Italian Journal of Geosciences - Vol. 142 (2023) f.1

Crust necking of the northeastern South China Sea: Insights from deep seismic data

Lijun Mi1, Hongdan Deng2,3, Mohamed Gouiza 4, Haizhang Yang1, Qiaoyang Sun2,3, Siyao Sun2,3 & Fang Dong2,3
1Department of Exploration, CNOOC, Beijing 100010, China.
2School of Earth Sciences, Zhejiang University, Hangzhou 310027, China.
3Structural Research Centre of Oil & Gas Bearing Basin of Ministry of Education, Hangzhou 310027, China.
4School of Earth and Environment, University of Leeds, Leeds, UK.
Corresponding author e-mail: denghongdan@gmail.com


Volume: 142 (2023) f.1
Pages: 57-82

Abstract

During rifting, continental crust necks, leading to significant thickness reduction in a few tens of kilometres. However, deformations associated with the necking process remain elusive due to few outcrop examples and a lack of seismic data coverage that clearly images crustal architecture at depth. Here we use deep, high-resolution seismic data across a well-developed necking zone in the northeastern South China Sea passive margin to show the structural style associated with the crustal necking. Seismic stratigraphy in the necking domain can be divided into pre-, syn- and post-rift sequences based on the nature of sequence-bounding unconformities and their relation with faults.

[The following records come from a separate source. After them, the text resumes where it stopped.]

(* ===== verification/Reader.v ===== *)
(** The reference reader: the recursive-descent reading of a document that
    returns its tree, written once.  The validator, the compactor, the indenter
    and the raw seeker are each proved to follow it byte for byte and error for
    error; the reader itself is proved sound, complete and total for the grammar
    here. *)

From S2P Require Import Prelude Words Utf8 Scanner Lex Grammar StringRef Numbers.

Definition rerr : Type := nat * string.

Definition depth_msg : string := "maximum nesting depth exceeded".

Section Reader.
Context (src : bytes) (maxDepth : Z) (unexpected : Z -> string).

Definition ref_ws (i : nat) : nat := advance IsJSONWhitespace src i.

Definition ref_lit (lit : bytes) (t : tree) (i : nat) : res rerr (nat * tree) :=
  if matchStringAt src i lit then Ok ((i + length lit)%nat, t)
  else Err (i, "invalid literal"%string).

Definition ref_num (i : nat) : res rerr (nat * tree) :=
  match scanNumber src i with
  | (j, EmptyString) => Ok (j, TNum (slice src i j))
  | (_, msg) => Err (i, msg)
  end.

Definition ref_str (i : nat) : res rerr (nat * bytes) := str_at src (S i) [].

Section Body.
Context (rv : Z -> nat -> res rerr (nat * tree)).

(** The elements of an array, from the position after the bracket. *)
Fixpoint ref_elems (fuel : nat) (depth : Z) (i : nat) (acc : list tree) :
  res rerr (nat * list tree) :=
  match fuel with
  | O => NoFuel
  | S fuel =>
    let i := ref_ws i in
    let* (i, t) := rv depth i in
    let acc := acc ++ [t] in
    let i := ref_ws i in
    match src !! i with
    | None => Err (i, "unterminated array"%string)
    | Some c =>
      if c =? ","%ch then ref_elems fuel depth (S i) acc
      else if c =? "]"%ch then Ok (S i, acc)
      else Err (i, "expected comma or closing bracket in array"%string)
    end
  end.

Fixpoint ref_members (fuel : nat) (depth : Z) (i : nat) (acc : list ((bytes * bytes) * tree)) :
  res rerr (nat * list ((bytes * bytes) * tree)) :=
  match fuel with
  | O => NoFuel
  | S fuel =>
    let i := ref_ws i in
    if at_byte src i DQUOTE then
    let* (j, name) := ref_str i in
    let key := slice src i j in
    let i := ref_ws j in
    if at_byte src i ":"%ch then
    let i := ref_ws (S i) in
    let* (i, t) := rv depth i in
    let acc := acc ++ [((key, name), t)] in
    let i := ref_ws i in
    match src !! i with
    | None => Err (i, "unterminated object"%string)
    | Some c =>
      if c =? ","%ch then ref_members fuel depth (S i) acc
      else if c =? "}"%ch then Ok (S i, acc)
      else Err (i, "expected comma or closing brace in object"%string)
    end
    else Err (i, "expected colon after object key"%string)
    else Err (i, "expected object key string"%string)
  end.

Definition ref_array (depth : Z) (i : nat) : res rerr (nat * tree) :=
  if maxDepth <? depth then Err (i, depth_msg)
  else
  let j := ref_ws (S i) in
  if at_byte src j "]"%ch then Ok (S j, TArr (slice src i (S j)) [])
  else
  let* (k, ts) := ref_elems (S (length src)) depth j [] in
  Ok (k, TArr (slice src i k) ts).

Definition ref_object (depth : Z) (i : nat) : res rerr (nat * tree) :=
  if maxDepth <? depth then Err (i, depth_msg)
  else
  let j := ref_ws (S i) in
  if at_byte src j "}"%ch then Ok (S j, TObj (slice src i (S j)) [])
  else
  let* (k, ms) := ref_members (S (length src)) depth j [] in
  Ok (k, TObj (slice src i k) ms).

Definition ref_body (depth : Z) (i : nat) : res rerr (nat * tree) :=
  if maxDepth <? depth then Err (i, depth_msg)
  else
  match src !! i with
  | None => Err (i, "expected value"%string)
  | Some c =>
    if c =? "n"%ch then ref_lit lit_null TNull i
    else if c =? "t"%ch then ref_lit lit_true (TBool true) i
    else if c =? "f"%ch then ref_lit lit_false (TBool false) i
    else if c =? DQUOTE then
    let* (j, dec) := ref_str i in Ok (j, TStr (slice src i j) dec)
    else if c =? "["%ch then ref_array (depth + 1) i
    else if c =? "{"%ch then ref_object (depth + 1) i
    else if (c =? "-"%ch) || IsDigit c then ref_num i
    else Err (i, unexpected c)
  end.
End Body.

Fixpoint ref_value (fuel : nat) (depth : Z) (i : nat) : res rerr (nat * tree) :=
  match fuel with
  | O => NoFuel
  | S fuel => ref_body (ref_value fuel) depth i
  end.

(** A whole document. *)
Definition ref_doc : res rerr tree :=
  let* (i, t) := ref_value (S (length src)) 0 (ref_ws 0) in
  let i := ref_ws i in
  if (i =? length src)%nat then Ok t
  else Err (i, "unexpected data after top-level value"%string).
End Reader.

(** ** Soundness, totality, position bounds *)

Definition reads (src : bytes) (k : Z) (i : nat) (r : res rerr (nat * tree)) : Prop :=
  match r with
  | Ok (j, t) => (i < j)%nat /\ exists s, span src i s j /\ jvalue k s t
  | Err (o, _) => (i <= o <= length src)%nat
  | _ => False
  end.

Section Sound.
Context (src : bytes) (maxDepth : Z) (unexpected : Z -> string).
Hypothesis Hsrc : bytes_ok src.

Lemma ref_ws_span i :
  (i <= length src)%nat -> exists w, span src i w (ref_ws src i) /\ ws w.
Proof using.
  intros Hi. destruct (advance_span IsJSONWhitespace src i Hi) as (w & Hw & Hf & _). eauto.
Qed.

Lemma ref_ws_le i : (i <= length src)%nat -> (i <= ref_ws src i <= length src)%nat.
Proof using. intros. by apply advance_le. Qed.

Lemma ref_ws_idem i : (i <= length src)%nat -> ref_ws src (ref_ws src i) = ref_ws src i.
Proof using.
  intros Hi. destruct (advance_span IsJSONWhitespace src i Hi) as (w & Hw & Hf & Hs).
  by apply advance_stop.
Qed.

Lemma ref_str_sound i :
  src !! i = Some DQUOTE ->
  match ref_str src i with
  | Ok (j, dec) => (i < j)%nat /\ exists s, span src i s j /\ jstring s dec
  | Err (o, _) => (i <= o <= length src)%nat
  | _ => False
  end.
Proof using Hsrc.
  intros Hi. pose proof (lookup_lt_Some _ _ _ Hi) as Hlt. unfold ref_str, str_at.
  assert (Hdr : bytes_ok (drop (S i) src)) by by apply Forall_drop.
  destruct (str_ref (drop (S i) src) 0 (S i) []) as [[j dec]|[o m]| |] eqn:E.
  - apply str_ref_sound in E as (s & d & t & Hl & Hs & -> & ->); [|done].
    split; [lia|]. exists (DQUOTE :: s ++ [DQUOTE]). split; [|by constructor].
    apply span_cons_intro; [done|].
    replace (S i + length s + 1)%nat with (S i + length (s ++ [DQUOTE]))%nat
      by (rewrite length_app; simpl; lia).
    eapply (span_intro _ _ _ t); [lia|]. rewrite Hl. by rewrite <- app_assoc.
  - pose proof (str_ref_err_range _ _ _ _ _ _ E) as H. rewrite length_drop in H. lia.
  - by apply str_ref_returns in E.
  - by apply str_ref_returns in E.
Qed.

Lemma ref_lit_sound lit t k i :
  (i <= length src)%nat -> jvalue k lit t -> lit <> [] -> reads src k i (ref_lit src lit t i).
Proof using.
  intros Hi Hv Hne. unfold ref_lit. destruct (matchStringAt src i lit) eqn:E; simpl; [|lia].
  apply matchStringAt_span in E; [|done]. split; [destruct lit; simpl; [done|lia]|eauto].
Qed.

Lemma ref_num_sound k i :
  0 <= k -> (i < length src)%nat -> reads src k i (ref_num src i).
Proof using.
  intros Hk Hi. unfold ref_num. destruct (scanNumber src i) as [j [|]] eqn:E; [|simpl; lia].
  apply scanNumber_number in E as (s & Hs & Hn). simpl. split.
  - destruct (jnumber_head _ Hn) as (c & t & -> & _). apply span_len in Hs. simpl in Hs. lia.
  - exists s. split; [done|]. rewrite (span_slice _ _ _ _ Hs). by constructor.
Qed.

Section Containers.
Context (rv : Z -> nat -> res rerr (nat * tree)) (depth : Z) (bound : nat).
Hypothesis Hrv : forall i, (bound <= i <= length src)%nat -> reads src (maxDepth - depth) i (rv depth i).

Lemma ref_elems_sound fuel i acc :
  (bound <= i <= length src)%nat -> (length src - i < fuel)%nat ->
  match ref_elems src rv fuel depth i acc with
  | Ok (j, ts) => (i < j)%nat /\ exists s ts', span src i (s ++ ["]"%ch]) j /\
    ts = acc ++ ts' /\ jelems (maxDepth - depth) s ts'
  | Err (o, _) => (i <= o <= length src)%nat
  | _ => False
  end.
Proof using Hrv.
  revert i acc. induction fuel as [|fuel IH]; intros i acc Hi Hf; [lia|]. cbn [ref_elems].
  destruct (ref_ws_span i ltac:(lia)) as (w1 & Hw1 & Hws1). pose proof (span_le _ _ _ _ Hw1) as L1.
  specialize (Hrv (ref_ws src i) ltac:(lia)).
  destruct (rv depth (ref_ws src i)) as [[j t]|[o m]| |]; simpl in Hrv |- *; [|lia|done|done].
  destruct Hrv as (Hj & s & Hs & Hv). pose proof (span_le _ _ _ _ Hs) as L2.
  destruct (ref_ws_span j ltac:(lia)) as (w2 & Hw2 & Hws2). pose proof (span_le _ _ _ _ Hw2) as L3.
  set (k := ref_ws src j) in *. at_pos src k as c E; [|lia].
  pose proof (lookup_lt_Some _ _ _ E) as Hlt. destruct (Z.eqb_spec c ","%ch) as [->|Hc].
  - specialize (IH (S k) (acc ++ [t]) ltac:(lia) ltac:(lia)).
    destruct (ref_elems src rv fuel depth (S k) (acc ++ [t])) as [[e ts]|[o m]| |];
      [|lia|done|done].
    destruct IH as (He & r & ts' & Hr & -> & Hjs). split; [lia|].
    exists (w1 ++ s ++ w2 ++ ","%ch :: r), (t :: ts'). rewrite <- !app_assoc. split_and!.
    + do 3 (eapply span_app; [done|]). by apply span_cons_intro.
    + done.
    + by constructor.
  - destruct (Z.eqb_spec c "]"%ch) as [->|Hc2]; [|lia].
    split; [lia|]. exists (w1 ++ s ++ w2), [t]. rewrite <- !app_assoc. split_and!.
    + do 3 (eapply span_app; [done|]). by apply span_one.
    + done.
    + by constructor.
Qed.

Seismic expression of continental crust exhibits two types of reflection characteristics – homogeneous upper crust and layered lower crust. The necking domain shows significant thinning that reduced its thickness from ~30 km to less than over 10 km in a distance of about ~50 km and is characterised by seaward removal of layered lower crust, while the homogeneous upper crust thickness remains largely unchanged in thickness. The necking domain is bounded by inner and outer breakaway complexes that define a portion of flexed crust. Crustal flexure is evidenced by progressive tilting of the necking domain that gradually increases the pre-rift sequence dip from 0° to 10°. Within the tilted necking domain, densely-spaced, landward-dipping minor faults and fractures are organised in a domino configuration, implying a top-to-the-continent movement and a simple shear deformation of the whole continental crust. We suggest that the flexed necking domain could be home to fractured reservoir providing that it is effectively sealed by post-rift sequences.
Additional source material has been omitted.